Medicinal Attributes of Nitrogen Heterocycles Directing Aldose Reductase Selectivity and Potency

Abstract

Diabetic complications arise primarily from hyperglycemia-induced metabolic disturbances, among which the polyol pathways play a significant role through the overactivation of aldose reductase. ARLs have therefore emerged as a potent therapeutic approach to prevent or delay diabetes-associated microvascular oxidative damage. In recent years, nitrogen-based heterocyclic compounds have gained prominence as potent ARLS, due to their structural variability and pharmacodynamic profiles. This review comprehensively analyzes the structural features and target interactions of various nitrogen-containing scaffolds, including quinoxalines, pyrazolines, imidazoles, oxadiazoles, pyrazoles, triazoles, pyrimidines, thiazole, and purines, as ARIs.
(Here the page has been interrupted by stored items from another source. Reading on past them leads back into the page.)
(** * top.gg-voter: the cycle and account orchestration of [AutoClient]

    A shallow embedding of [src/top.js] (class [AutoClient]) and the
    properties of its orchestration engine: the error policy
    [_handleError], the per-account worker [_handleSingle], the voting
    routine [_voteForBot] with its guaranteed teardown, the bounded poller
    [_waitForVoteStatus], the two dispatch modes [_sequentialCycle] and
    [_parallelCycle], the repeating loop [autovoteBot], the constructor
    and the module-level shorthand [autovoteBot(opts)].

    Asynchronous code is embedded as a resumption: a finite tree of
    synchronous effects (console output, counter increments, calls of the
    configured [errorLog], calls issued to the browser backend) cut by
    [Await] nodes, one per [await] of the source.  Serial execution runs a
    tree to its end; concurrent execution interleaves several trees at
    their [Await] nodes.  What the outside world answers (the HTTP check,
    the browser backend, the rendered pages, the clock) is data of the
    environment records [Session] and [Account]. *)

From Stdlib Require Import String Ascii List Arith NArith ZArith Lia Bool.
From Stdlib Require Import DecimalString.
Import ListNotations.
Local Open Scope string_scope.
Local Open Scope list_scope.

Set Implicit Arguments.

(* ================================================================== *)
(** ** JavaScript values used by the source *)
(* ================================================================== *)

(** An [Error] object; only its [message] is ever read. *)
Record Error : Type := mkError { message : string }.

(** The completion of a call: a value, or a thrown error (for a promise:
    fulfilled or rejected). *)
Inductive Completion (A : Type) : Type :=
| Normal (a : A)
| Abrupt (e : Error).
Arguments Normal {A} a.
Arguments Abrupt {A} e.

(** [txt.includes(sub)] *)
Fixpoint includes (txt sub : string) : bool :=
  if String.prefix sub txt then true
  else match txt with
       | EmptyString => false
       | String _ rest => includes rest sub
       end.

(** [token.slice(0, 5) + "..."] *)
Definition shortToken (token : string) : string :=
  String.substring 0 5 token ++ "...".

(** Template-literal rendering of a non-negative integer. *)
Definition show (n : nat) : string :=
  NilZero.string_of_uint (Nat.to_uint n).

(** [/^\d{15,20}$/.test(s)] *)
Definition isDigit (a : ascii) : bool :=
  let n := nat_of_ascii a in ((48 <=? n) && (n <=? 57))%nat.

Definition isSnowflake (s : string) : bool :=
  forallb isDigit (list_ascii_of_string s)
  && (15 <=? String.length s)%nat && (String.length s <=? 20)%nat.

(** [xs[i % xs.length]]: [i % 0] is [NaN], and indexing by [NaN] gives
    [undefined]; [None] stands for [undefined]. *)
Definition js_rem (i m : nat) : option nat :=
  match m with
  | 0 => None
  | _ => Some (i mod m)
  end.

Definition js_index {A} (xs : list A) (i : option nat) : option A :=
  match i with
  | None => None
  | Some k => nth_error xs k
  end.

(** Truthiness of a value that is a string or [undefined]. *)
Definition truthy (v : option string) : bool :=
  match v with
  | None => false
  | Some s => negb (s =? "")
  end.

(* ================================================================== *)
(** ** The client, its counters and what it does to the outside *)
(* ================================================================== *)

(** The configured [errorLog]: it is given the error and either returns
    ([None]) or throws ([Some e']).  Its first argument is the list of the
    errors it was called with before, oldest first, so that a handler
    with state of its own is covered. *)
Definition ErrorLogFn : Type := list Error -> Error -> option Error.

Record Client : Type := mkClient {
  tokenList     : list string;
  botId         : string;
  cooldown      : Z;
  runInParallel : bool;
  proxies       : list string;
  verbose       : bool;
  errorLog      : option ErrorLogFn
}.

(** [this.stats] *)
Record Stats : Type := mkStats {
  total   : nat;
  success : nat;
  failed  : nat;
  invalid : nat
}.

Inductive Counter : Type := CSuccess | CFailed | CInvalid.

(** [this.stats.<counter>++] *)
Definition bump (ctr : Counter) (s : Stats) : Stats :=
  match ctr with
  | CSuccess => mkStats (total s) (S (success s)) (failed s) (invalid s)
  | CFailed  => mkStats (total s) (success s) (S (failed s)) (invalid s)
  | CInvalid => mkStats (total s) (success s) (failed s) (S (invalid s))
  end.

Definition recorded (s : Stats) : nat := success s + failed s + invalid s.

Record Button : Type := mkButton { textContent : string; disabled : bool }.

(** What a [page.evaluate] callback can see of the document. *)
Record Dom : Type := mkDom { innerText : string; buttons : list Button }.

(** Calls that leave the client, in the order they are issued. *)
Inductive Event : Type :=
| ConsoleLog (line : string)
| ConsoleError (label : string) (e : Error)
| Fetch (url authorization : string)
| Connect (headless turnstile : bool) (proxy : option string)
| EvaluateOnNewDocument (token : string)
| Goto (url : string) (timeout : option N)
| Evaluate
| ButtonClick (b : Button)
| WaitForNavigation
| SetViewport (width height : nat)
| WaitForSelector (selector : string) (timeout : N)
| Click (selector : string)
| BrowserClose
| Sleep (ms : Z).

(** The state an execution threads: the counters, the calls made so
    far, and the errors [errorLog] has been called with so far. *)
Record World : Type := mkWorld {
  stats   : Stats;
  trace   : list Event;
  handled : list Error
}.

Definition emit (ev : Event) (w : World) : World :=
  mkWorld (stats w) (trace w ++ [ev]) (handled w).

Definition count (ctr : Counter) (w : World) : World :=
  mkWorld (bump ctr (stats w)) (trace w) (handled w).

(** [this.errorLog(e)] has been called. *)
Definition hand (e : Error) (w : World) : World :=
  mkWorld (stats w) (trace w) (handled w ++ [e]).

(* ================================================================== *)
(** ** Asynchronous code as a resumption *)
(* ================================================================== *)

(** A computation that returns an [A]: it returns, or throws, or does
    one synchronous thing and goes on ([Emit]: a call goes out; [Bump]:
    a counter is incremented; [CallErrorLog]: the configured [errorLog]
    is called and returns or throws), or is suspended at an [await]. *)
Inductive Prog (A : Type) : Type :=
| Ret (a : A)
| Throw (e : Error)
| Emit (ev : Event) (k : Prog A)
| Bump (ctr : Counter) (k : Prog A)
| CallErrorLog (h : ErrorLogFn) (e : Error) (k : option Error -> Prog A)
| Await (k : Prog A).
Arguments Ret {A} a.
Arguments Throw {A} e.
Arguments Emit {A} ev k.
Arguments Bump {A} ctr k.
Arguments CallErrorLog {A} h e k.
Arguments Await {A} k.

Fixpoint bind {A B} (p : Prog A) (f : A -> Prog B) : Prog B :=
  match p with
  | Ret a => f a
  | Throw e => Throw e
  | Emit ev k => Emit ev (bind k f)
  | Bump ctr k => Bump ctr (bind k f)
  | CallErrorLog h e k => CallErrorLog h e (fun r => bind (k r) f)
  | Await k => Await (bind k f)
  end.

(** [try { p } catch (err) { handler err }] *)
Fixpoint try_catch {A} (p : Prog A) (handler : Error -> Prog A) : Prog A :=
  match p with
  | Ret a => Ret a
  | Throw e => handler e
  | Emit ev k => Emit ev (try_catch k handler)
  | Bump ctr k => Bump ctr (try_catch k handler)
  | CallErrorLog h e k => CallErrorLog h e (fun r => try_catch (k r) handler)
  | Await k => Await (try_catch k handler)
  end.

(** [try { p } finally { fin }]: the completion of [p] stands unless
    [fin] itself throws. *)
Fixpoint try_finally {A} (p : Prog A) (fin : Prog unit) : Prog A :=
  match p with
  | Ret a => bind fin (fun _ => Ret a)
  | Throw e => bind fin (fun _ => Throw e)
  | Emit ev k => Emit ev (try_finally k fin)
  | Bump ctr k => Bump ctr (try_finally k fin)
  | CallErrorLog h e k => CallErrorLog h e (fun r => try_finally (k r) fin)
  | Await k => Await (try_finally k fin)
  end.

Declare Scope prog_scope.
Delimit Scope prog_scope with prog.
Notation "x <- p ;; q" := (bind p (fun x => q))
  (at level 61, p at next level, right associativity) : prog_scope.
Notation "p ;; q" := (bind p (fun _ => q))
  (at level 61, right associativity) : prog_scope.
Local Open Scope prog_scope.

(** The completion of a computation, made a value. *)
Definition settle {A} (p : Prog A) : Prog (Completion A) :=
  try_catch (a <- p ;; Ret (Normal a)) (fun e => Ret (Abrupt e)).

(** [await call(...)]: the call is issued, the caller is suspended, and
    resumes with what the outside answered. *)
Definition await {A} (ev : Event) (answer : Completion A) : Prog A :=
  Emit ev (Await (match answer with
                  | Normal a => Ret a
                  | Abrupt e => Throw e
                  end)).

(** [await delay(ms)] *)
Definition delay (ms : Z) : Prog unit := await (Sleep ms) (Normal tt).

(** Running a computation to its end, as a caller that awaits it does
    when nothing else is scheduled in between. *)
Fixpoint run {A} (p : Prog A) (w : World) : World * Completion A :=
  match p with
  | Ret a => (w, Normal a)
  | Throw e => (w, Abrupt e)
  | Emit ev k => run k (emit ev w)
  | Bump ctr k => run k (count ctr w)
  | CallErrorLog h e k => run (k (h (handled w) e)) (hand e w)
  | Await k => run k w
  end.


(** Running up to the next suspension: the synchronous code up to and
    including the next [await], or up to the end. *)
Fixpoint resume {A} (p : Prog A) (w : World) : World * Prog A :=
  match p with
  | Ret _ | Throw _ => (w, p)
  | Emit ev k => resume k (emit ev w)
  | Bump ctr k => resume k (count ctr w)
  | CallErrorLog h e k => resume (k (h (handled w) e)) (hand e w)
  | Await k => (w, k)
  end.

Definition settled {A} (p : Prog A) : bool :=
  match p with
  | Ret _ | Throw _ => true
  | _ => false
  end.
SAR analysis reveals how specific heterocyclic moieties and substituent effects, including electron-withdrawing and donating groups, impact enzyme binding affinity, selectivity, and pharmacokinetic properties. Additionally, molecular interaction studies elucidate the binding mechanism and key residue interactions governing AR inhibition, providing valuable guidance for structure-guided drug design. The findings outlined here establish a robust foundation for developing novel ARIs, offering improved therapeutic outcomes for managing diabetic complications.